Collected data entries:

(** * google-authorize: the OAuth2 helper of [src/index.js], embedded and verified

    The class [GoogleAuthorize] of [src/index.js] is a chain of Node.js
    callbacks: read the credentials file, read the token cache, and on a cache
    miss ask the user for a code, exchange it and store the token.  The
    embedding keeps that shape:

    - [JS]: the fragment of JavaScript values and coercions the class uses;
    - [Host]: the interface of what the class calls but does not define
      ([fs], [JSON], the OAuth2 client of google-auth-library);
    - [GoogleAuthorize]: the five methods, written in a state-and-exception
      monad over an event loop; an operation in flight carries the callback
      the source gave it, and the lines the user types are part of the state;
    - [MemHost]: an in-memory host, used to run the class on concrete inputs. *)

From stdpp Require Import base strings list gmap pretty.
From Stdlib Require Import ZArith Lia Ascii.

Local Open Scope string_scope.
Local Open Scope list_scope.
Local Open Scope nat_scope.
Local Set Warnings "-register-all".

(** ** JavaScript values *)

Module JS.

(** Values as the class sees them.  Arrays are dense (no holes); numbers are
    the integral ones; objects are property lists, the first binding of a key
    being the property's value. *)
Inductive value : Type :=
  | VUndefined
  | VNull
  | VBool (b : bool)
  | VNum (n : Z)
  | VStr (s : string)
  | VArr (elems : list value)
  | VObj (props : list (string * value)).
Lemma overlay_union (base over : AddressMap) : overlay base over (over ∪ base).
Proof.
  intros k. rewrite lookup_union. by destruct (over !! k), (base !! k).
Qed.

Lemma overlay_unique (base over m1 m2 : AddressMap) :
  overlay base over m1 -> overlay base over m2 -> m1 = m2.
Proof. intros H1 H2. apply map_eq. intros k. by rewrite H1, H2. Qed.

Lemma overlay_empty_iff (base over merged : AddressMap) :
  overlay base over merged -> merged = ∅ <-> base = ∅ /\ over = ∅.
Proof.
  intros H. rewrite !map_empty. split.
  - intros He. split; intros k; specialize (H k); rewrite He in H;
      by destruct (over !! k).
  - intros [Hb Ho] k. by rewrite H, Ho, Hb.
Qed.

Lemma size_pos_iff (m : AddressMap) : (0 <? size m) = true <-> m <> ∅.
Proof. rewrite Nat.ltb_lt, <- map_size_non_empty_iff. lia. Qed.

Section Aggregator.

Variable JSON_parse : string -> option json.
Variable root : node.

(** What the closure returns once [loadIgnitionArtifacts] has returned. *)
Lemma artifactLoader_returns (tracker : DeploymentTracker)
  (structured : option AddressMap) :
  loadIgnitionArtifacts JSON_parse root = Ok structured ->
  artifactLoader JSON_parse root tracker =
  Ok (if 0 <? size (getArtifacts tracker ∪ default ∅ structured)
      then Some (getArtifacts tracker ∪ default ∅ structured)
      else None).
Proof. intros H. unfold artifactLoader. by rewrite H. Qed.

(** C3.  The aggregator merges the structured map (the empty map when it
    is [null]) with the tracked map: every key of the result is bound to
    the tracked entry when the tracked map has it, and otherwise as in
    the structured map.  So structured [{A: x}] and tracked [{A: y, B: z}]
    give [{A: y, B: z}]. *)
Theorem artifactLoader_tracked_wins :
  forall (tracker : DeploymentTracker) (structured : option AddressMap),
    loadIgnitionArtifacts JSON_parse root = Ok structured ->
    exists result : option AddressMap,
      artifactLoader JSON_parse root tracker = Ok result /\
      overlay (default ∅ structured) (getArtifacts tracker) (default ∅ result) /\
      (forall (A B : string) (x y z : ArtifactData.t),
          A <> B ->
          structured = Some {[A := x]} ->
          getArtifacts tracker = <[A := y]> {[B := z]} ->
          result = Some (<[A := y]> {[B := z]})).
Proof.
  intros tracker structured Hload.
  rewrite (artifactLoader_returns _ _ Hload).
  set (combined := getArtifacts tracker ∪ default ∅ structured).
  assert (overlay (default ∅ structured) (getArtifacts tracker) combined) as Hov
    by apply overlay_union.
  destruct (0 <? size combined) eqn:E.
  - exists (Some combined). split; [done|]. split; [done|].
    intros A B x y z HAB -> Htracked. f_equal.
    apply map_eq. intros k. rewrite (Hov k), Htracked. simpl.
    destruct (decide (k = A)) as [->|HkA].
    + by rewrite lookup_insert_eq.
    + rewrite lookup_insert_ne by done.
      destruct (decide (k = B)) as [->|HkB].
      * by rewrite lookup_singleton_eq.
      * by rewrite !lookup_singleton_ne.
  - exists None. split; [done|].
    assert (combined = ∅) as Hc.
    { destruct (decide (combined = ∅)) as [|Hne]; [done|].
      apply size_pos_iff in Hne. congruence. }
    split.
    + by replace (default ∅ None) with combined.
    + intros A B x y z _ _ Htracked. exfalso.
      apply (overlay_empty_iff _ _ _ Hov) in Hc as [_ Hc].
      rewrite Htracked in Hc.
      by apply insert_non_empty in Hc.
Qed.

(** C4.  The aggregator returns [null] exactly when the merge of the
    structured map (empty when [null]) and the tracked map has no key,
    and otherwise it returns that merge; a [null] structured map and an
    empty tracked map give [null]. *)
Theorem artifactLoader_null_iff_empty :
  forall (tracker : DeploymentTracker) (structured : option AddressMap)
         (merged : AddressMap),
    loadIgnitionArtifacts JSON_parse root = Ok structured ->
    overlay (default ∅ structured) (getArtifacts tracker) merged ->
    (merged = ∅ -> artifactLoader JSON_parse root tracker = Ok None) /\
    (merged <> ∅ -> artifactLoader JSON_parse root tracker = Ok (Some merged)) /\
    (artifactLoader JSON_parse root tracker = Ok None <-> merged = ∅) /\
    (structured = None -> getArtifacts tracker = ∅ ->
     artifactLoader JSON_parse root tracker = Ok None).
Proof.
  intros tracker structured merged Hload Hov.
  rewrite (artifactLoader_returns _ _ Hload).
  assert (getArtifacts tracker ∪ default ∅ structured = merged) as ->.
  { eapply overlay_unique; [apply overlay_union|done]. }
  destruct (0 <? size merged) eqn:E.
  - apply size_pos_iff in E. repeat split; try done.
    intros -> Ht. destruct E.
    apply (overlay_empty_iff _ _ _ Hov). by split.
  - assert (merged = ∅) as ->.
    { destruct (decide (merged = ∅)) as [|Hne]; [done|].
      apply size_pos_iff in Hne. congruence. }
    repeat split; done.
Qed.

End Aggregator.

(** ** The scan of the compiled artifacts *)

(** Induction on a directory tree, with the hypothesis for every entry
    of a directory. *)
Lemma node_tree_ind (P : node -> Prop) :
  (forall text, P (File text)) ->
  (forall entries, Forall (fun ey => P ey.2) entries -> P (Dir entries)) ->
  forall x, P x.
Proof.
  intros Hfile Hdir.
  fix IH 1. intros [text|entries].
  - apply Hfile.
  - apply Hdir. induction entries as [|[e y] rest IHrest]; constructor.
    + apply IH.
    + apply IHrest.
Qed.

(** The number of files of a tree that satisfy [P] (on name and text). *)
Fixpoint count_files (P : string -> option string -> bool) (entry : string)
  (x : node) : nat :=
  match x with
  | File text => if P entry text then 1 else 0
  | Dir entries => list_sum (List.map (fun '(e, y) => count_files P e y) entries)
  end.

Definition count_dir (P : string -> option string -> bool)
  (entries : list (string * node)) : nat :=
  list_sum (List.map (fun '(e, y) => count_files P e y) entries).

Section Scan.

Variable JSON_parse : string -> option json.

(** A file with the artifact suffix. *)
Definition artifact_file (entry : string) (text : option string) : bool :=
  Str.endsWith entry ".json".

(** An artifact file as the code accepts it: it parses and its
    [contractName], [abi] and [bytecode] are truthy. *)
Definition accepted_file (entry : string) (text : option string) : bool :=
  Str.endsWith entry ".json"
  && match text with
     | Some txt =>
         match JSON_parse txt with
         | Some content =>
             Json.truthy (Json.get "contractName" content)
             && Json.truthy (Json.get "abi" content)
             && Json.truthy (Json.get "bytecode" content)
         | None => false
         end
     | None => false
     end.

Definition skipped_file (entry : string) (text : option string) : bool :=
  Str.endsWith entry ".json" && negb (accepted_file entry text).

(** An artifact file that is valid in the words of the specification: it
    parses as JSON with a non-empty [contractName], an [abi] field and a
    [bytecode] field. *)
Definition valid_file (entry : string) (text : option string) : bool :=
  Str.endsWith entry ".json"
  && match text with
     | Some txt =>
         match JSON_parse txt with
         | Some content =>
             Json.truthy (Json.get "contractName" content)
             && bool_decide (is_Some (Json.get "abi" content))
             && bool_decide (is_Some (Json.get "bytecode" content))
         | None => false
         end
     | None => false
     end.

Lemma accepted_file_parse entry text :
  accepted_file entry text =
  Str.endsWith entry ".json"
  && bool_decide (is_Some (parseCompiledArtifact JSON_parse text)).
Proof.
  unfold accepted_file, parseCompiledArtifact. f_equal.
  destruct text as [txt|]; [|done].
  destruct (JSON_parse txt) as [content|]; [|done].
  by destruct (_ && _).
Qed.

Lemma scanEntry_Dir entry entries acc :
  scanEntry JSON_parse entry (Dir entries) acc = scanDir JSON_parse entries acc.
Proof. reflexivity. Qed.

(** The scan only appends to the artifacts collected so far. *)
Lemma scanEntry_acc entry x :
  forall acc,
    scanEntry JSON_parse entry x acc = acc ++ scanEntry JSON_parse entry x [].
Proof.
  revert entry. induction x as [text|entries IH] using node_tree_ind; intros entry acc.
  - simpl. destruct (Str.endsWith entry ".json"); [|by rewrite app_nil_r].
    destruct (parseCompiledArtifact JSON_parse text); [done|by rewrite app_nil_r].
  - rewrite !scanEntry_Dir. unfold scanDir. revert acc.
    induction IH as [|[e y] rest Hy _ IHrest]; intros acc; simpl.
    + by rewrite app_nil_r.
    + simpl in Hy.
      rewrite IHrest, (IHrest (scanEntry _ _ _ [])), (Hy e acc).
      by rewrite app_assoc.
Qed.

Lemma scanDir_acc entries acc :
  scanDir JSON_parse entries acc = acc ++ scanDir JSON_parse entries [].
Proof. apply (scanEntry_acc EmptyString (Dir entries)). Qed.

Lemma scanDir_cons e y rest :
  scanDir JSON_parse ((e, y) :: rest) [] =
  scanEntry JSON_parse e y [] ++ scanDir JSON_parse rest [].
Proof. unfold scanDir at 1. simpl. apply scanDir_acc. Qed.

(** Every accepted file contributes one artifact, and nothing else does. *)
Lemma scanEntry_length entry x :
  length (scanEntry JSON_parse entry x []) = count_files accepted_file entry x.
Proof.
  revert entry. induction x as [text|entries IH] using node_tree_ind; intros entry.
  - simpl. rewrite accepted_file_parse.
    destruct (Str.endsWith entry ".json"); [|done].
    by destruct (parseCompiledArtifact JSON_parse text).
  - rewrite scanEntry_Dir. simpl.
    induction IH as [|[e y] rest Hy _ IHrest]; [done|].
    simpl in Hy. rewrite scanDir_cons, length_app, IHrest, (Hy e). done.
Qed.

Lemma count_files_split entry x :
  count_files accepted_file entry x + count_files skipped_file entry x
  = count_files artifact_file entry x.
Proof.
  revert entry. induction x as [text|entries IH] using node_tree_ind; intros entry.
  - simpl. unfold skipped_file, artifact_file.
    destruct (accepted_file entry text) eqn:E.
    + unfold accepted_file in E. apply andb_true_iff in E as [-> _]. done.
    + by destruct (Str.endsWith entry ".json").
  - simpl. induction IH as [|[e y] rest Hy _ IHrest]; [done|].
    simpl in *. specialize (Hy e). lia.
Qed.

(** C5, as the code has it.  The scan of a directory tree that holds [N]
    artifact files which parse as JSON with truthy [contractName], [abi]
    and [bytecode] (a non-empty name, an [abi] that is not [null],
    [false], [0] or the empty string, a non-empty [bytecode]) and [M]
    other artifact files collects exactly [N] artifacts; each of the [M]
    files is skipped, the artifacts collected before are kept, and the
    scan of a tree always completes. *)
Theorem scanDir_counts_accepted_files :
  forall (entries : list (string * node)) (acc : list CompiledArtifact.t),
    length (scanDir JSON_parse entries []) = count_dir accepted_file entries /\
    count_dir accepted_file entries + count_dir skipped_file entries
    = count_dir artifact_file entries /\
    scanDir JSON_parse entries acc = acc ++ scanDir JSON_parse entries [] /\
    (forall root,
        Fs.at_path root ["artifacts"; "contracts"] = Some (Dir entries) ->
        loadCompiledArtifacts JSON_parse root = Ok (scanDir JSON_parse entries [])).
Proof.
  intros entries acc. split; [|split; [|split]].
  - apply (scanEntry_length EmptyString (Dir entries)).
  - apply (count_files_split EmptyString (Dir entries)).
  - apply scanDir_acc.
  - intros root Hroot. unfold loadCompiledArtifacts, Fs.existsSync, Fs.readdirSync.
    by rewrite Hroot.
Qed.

What the exercise asks.
All lines from the start of the entries through the line where "(** ** JavaScript values *)" sits should be duplicated exactly, with nothing else in the output.

Problem solution.
(** * google-authorize: the OAuth2 helper of [src/index.js], embedded and verified

    The class [GoogleAuthorize] of [src/index.js] is a chain of Node.js
    callbacks: read the credentials file, read the token cache, and on a cache
    miss ask the user for a code, exchange it and store the token.  The
    embedding keeps that shape:

    - [JS]: the fragment of JavaScript values and coercions the class uses;
    - [Host]: the interface of what the class calls but does not define
      ([fs], [JSON], the OAuth2 client of google-auth-library);
    - [GoogleAuthorize]: the five methods, written in a state-and-exception
      monad over an event loop; an operation in flight carries the callback
      the source gave it, and the lines the user types are part of the state;
    - [MemHost]: an in-memory host, used to run the class on concrete inputs. *)

From stdpp Require Import base strings list gmap pretty.
From Stdlib Require Import ZArith Lia Ascii.

Local Open Scope string_scope.
Local Open Scope list_scope.
Local Open Scope nat_scope.
Local Set Warnings "-register-all".

(** ** JavaScript values *)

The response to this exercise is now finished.